Jump to Main Content
Alginate/chitosan multilayer films coated on IL-4-loaded TiO2 nanotubes for modulation of macrophage phenotype
- Yin, Xianzhen, Li, Yiting, Yang, Congling, Weng, Jie, Wang, Jianxin, Zhou, Jie, Feng, Bo
- International journal of biological macromolecules 2019 v.133 pp. 503-513
- angiogenesis, biocompatible materials, calcium chloride, cell-mediated immunity, chitosan, coatings, crosslinking, drugs, electrolytes, gene expression, gene expression regulation, interleukin-4, macrophages, messenger RNA, nanotubes, phenotype, protein content, protein secretion, sodium alginate, tissue engineering, tissue repair, titanium, titanium dioxide
- Macrophage phenotype conversion is crucial for improving post-traumatic angiogenesis and tissue repair. Biomaterials with the ability of skewing macrophage phenotype have attracted widespread attention in the field of tissue engineering. The aim of this study was to transform macrophage phenotype by a three-step process; anodizing, drug loading and coating with polyelectrolyte multilayer (PEM) films. Interleukin (IL)-4, an anti-inflammatory cytokine, was loaded into titania nanotubes (TNTs) on the titanium surface. Subsequently, sodium alginate (ALG) and chitosan (CS) were alternately assembled onto IL-4-loaded TNTs and cross-linked with genipin/calcium chloride, finally forming cross-linked PEM films.

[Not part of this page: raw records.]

(* ===== verification/Format.v ===== *)
(** * steadq-format: fixed-size binary records and the job envelope

    Models [crates/steadq-format/src/lib.rs].  Encoders write fields into a
    zeroed buffer at the offsets of the source; decoders read slices and
    validate in the order of the source. *)
From stdpp Require Import base numbers list option strings.
From Stdlib Require Import Strings.Byte ZArith.
From S2P Require Import Prelude.

(** ** Constants *)

Definition FORMAT_MAGIC : bytes := lit "SDQFMT1" ++ [x00].
Definition JOB_MAGIC : bytes := lit "SDQJOB1" ++ [x00].
Definition RECEIPT_MAGIC : bytes := lit "SDQRCPT" ++ [x00].
Definition WATERMARK_MAGIC : bytes := lit "SDQWMR1" ++ [x00].

Definition FORMAT_SIZE : nat := 160.
Definition FIXED_HEADER_SIZE : nat := 128.
Definition COMPACT_RECEIPT_SIZE : nat := 128.
Definition WATERMARK_SIZE : nat := 64.

Definition DIGEST_ALGORITHM_SHA256 : Z := 1.
Definition NAME_TAG_BITS : Z := 64.
Definition FORMAT_MAJOR : Z := 1.
Definition FORMAT_MINOR : Z := 1.
Definition STRICT_COMPACT_RECEIPT_MINOR : Z := 1.
Definition MAX_PAYLOAD_LENGTH : Z := 2 ^ 40 - 1.
Definition MAX_EXTENSION_HEADER_LENGTH : Z := 65536.

(** [buf[i..j].iter().any(|&b| b != 0)] *)
Definition any_nonzero (bs : bytes) : bool := existsb (fun b => negb (bool_decide (b = x00))) bs.
(** [buf[i]] of a buffer whose length was checked. *)
Definition byte_at (i : nat) (buf : bytes) : Z := b2z (buf !!! i).
(** [u16/u32/u64::from_be_bytes(buf[i..j])] *)
Definition be_at (i j : nat) (buf : bytes) : Z := from_be (slice i j buf).

(** [u32::is_power_of_two] *)
Definition is_power_of_two (x : Z) : bool := (0 <? x)%Z && (Z.land x (x - 1) =? 0)%Z.

(** ** FORMAT record *)

Record FormatRecord : Type := mkFormatRecord {
  fr_queue_id : bytes;
  fr_created_at_unix_ns : Z;
  fr_shard_count : Z;
  fr_lease_bucket_width_ns : Z;
  fr_delayed_bucket_width_ns : Z;
  fr_terminal_bucket_width_ns : Z;
  fr_max_payload_length : Z
}.

Inductive FormatError : Type :=
| FormatBadMagic
| FormatUnsupportedVersion (major minor : Z)
| FormatNonzeroFlags
| FormatNonzeroReserved
| UnsupportedDigestAlgo (algo : Z)
| InvalidNameTagBits (bits : Z)
| InvalidShardCount (count : Z)
| InvalidBucketWidth
| PayloadLimitExceeded
| FormatDigestMismatch
| NonzeroFeatureBits
| FormatWrongSize (expected actual : nat).

(** The parameter checks [new] and [decode] share, in their common order. *)
Definition check_format_parameters (shard_count lease delayed terminal max_payload : Z)
  : result unit FormatError :=
  if (shard_count =? 0)%Z || negb (is_power_of_two shard_count) || (4096 <? shard_count)%Z
  then Err (InvalidShardCount shard_count)
  else if (lease =? 0)%Z || (delayed =? 0)%Z then Err InvalidBucketWidth
  else if negb ((60000000000 <=? terminal)%Z && (terminal <=? 86400000000000)%Z)
  then Err InvalidBucketWidth
  else if negb (terminal mod delayed =? 0)%Z then Err InvalidBucketWidth
  else if (MAX_PAYLOAD_LENGTH <? max_payload)%Z then Err PayloadLimitExceeded
  else Ok tt.

Definition FormatRecord_new (queue_id : bytes)
    (created_at_unix_ns shard_count lease delayed terminal max_payload : Z)
  : result FormatRecord FormatError :=
  let? _ := check_format_parameters shard_count lease delayed terminal max_payload in
  Ok (mkFormatRecord queue_id created_at_unix_ns shard_count lease delayed terminal max_payload).

Section Digests.
Context `{Sha256}.

Definition format_digest (header : bytes) : bytes :=
  sha256 ((lit "SteadQ-1-format" ++ [x00]) ++ header).
Definition receipt_digest (record : bytes) : bytes :=
  sha256 ((lit "SteadQ-1-receipt" ++ [x00]) ++ record).
Definition watermark_digest (record : bytes) : bytes :=
  sha256 ((lit "SteadQ-1-wall-watermark" ++ [x00]) ++ record).
Definition payload_digest (payload : bytes) : bytes := sha256 payload.
(** ** Headers as items *)

Definition value_item (v : MetadataValue) : CborItem :=
  match v with
  | MBool b => Bool b
  | MU64 n => UInt n
  | MI64 n => if (0 <=? n)%Z then UInt n else NInt (-1 - n)
  | MText s => Text s
  | MBytes b => Bytes b
  end.
(** The integer representation the decoder chooses. *)
Definition normalize_value (v : MetadataValue) : MetadataValue :=
  match v with
  | MI64 n => if (0 <=? n)%Z then MU64 n else MI64 n
  | _ => v
  end.
Definition value_typed (v : MetadataValue) : Prop :=
  match v with
  | MI64 n => is_i64 n
  | MU64 n => is_u64 n
  | MText s => utf8_valid s = true
  | _ => True
  end.
Definition value_fits (v : MetadataValue) : Prop :=
  match v with
  | MText s => (length s <= MAX_TEXT_VALUE)%nat
  | MBytes b => (length b <= MAX_BYTES_VALUE)%nat
  | _ => True
  end.

Abbreviation enc_key := (fun kv => encode_text_string [] kv.1).
Definition entry_items {V} (item : V -> CborItem) (l : list (bytes * V)) : list (CborItem * CborItem) :=
  map (fun kv => (Text kv.1, item kv.2)) l.
Definition meta_items_of (m : list (bytes * MetadataValue)) : list (CborItem * CborItem) :=
  entry_items value_item (sort_by enc_key m).

Lemma metadata_value_of v :
  value_typed v -> value_fits v -> metadata_value (value_item v) = Ok (normalize_value v).
Proof.
  destruct v as [b|n|n|s|b]; cbn [value_typed value_fits value_item normalize_value metadata_value];
    try done; intros Ht Hf.
  - destruct (0 <=? n)%Z eqn:E; [done|]. breflect. unfold metadata_value, i64_max, is_i64 in *.
    rewrite (proj2 (Z.ltb_ge _ _)) by lia. do 2 f_equal. lia.
  - by rewrite (proj2 (Nat.ltb_ge _ _)).
  - by rewrite (proj2 (Nat.ltb_ge _ _)).
Qed.

Lemma metadata_value_inv it v :
  item_ok 1 it -> metadata_value it = Ok v ->
  it = value_item v /\ normalize_value v = v /\ value_typed v /\ value_fits v.
Proof.
  destruct it as [n|n|b|s|b|l]; cbn [item_ok metadata_value]; intros Hit H; rsteps H; subst v; breflect;
    cbn; try done.
  unfold is_i64, i64_max in *. rewrite (proj2 (Z.leb_gt _ _)) by lia.
  split; [f_equal; lia|]. split; [done|]. split; [lia|done].
Qed.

The IL-4 release profile and cellular immune response of the modified surface was investigated. In the simulated biological solution, only 20% of IL-4 were detected in the first 3 days, with a sustained release of approximately 5 ng over 10 days. The results of gene expression and protein secretion in macrophages indicated that IL-4-loaded PEM films significantly attenuated the inflammatory activity of macrophages at the later stage through down-regulating the mRNA and protein levels of inflammatory markers. In summary, IL-4 was controlled released from the cross-linked PEM films deposited on the nanotubes, leading to the temporal conversion of macrophage phenotype.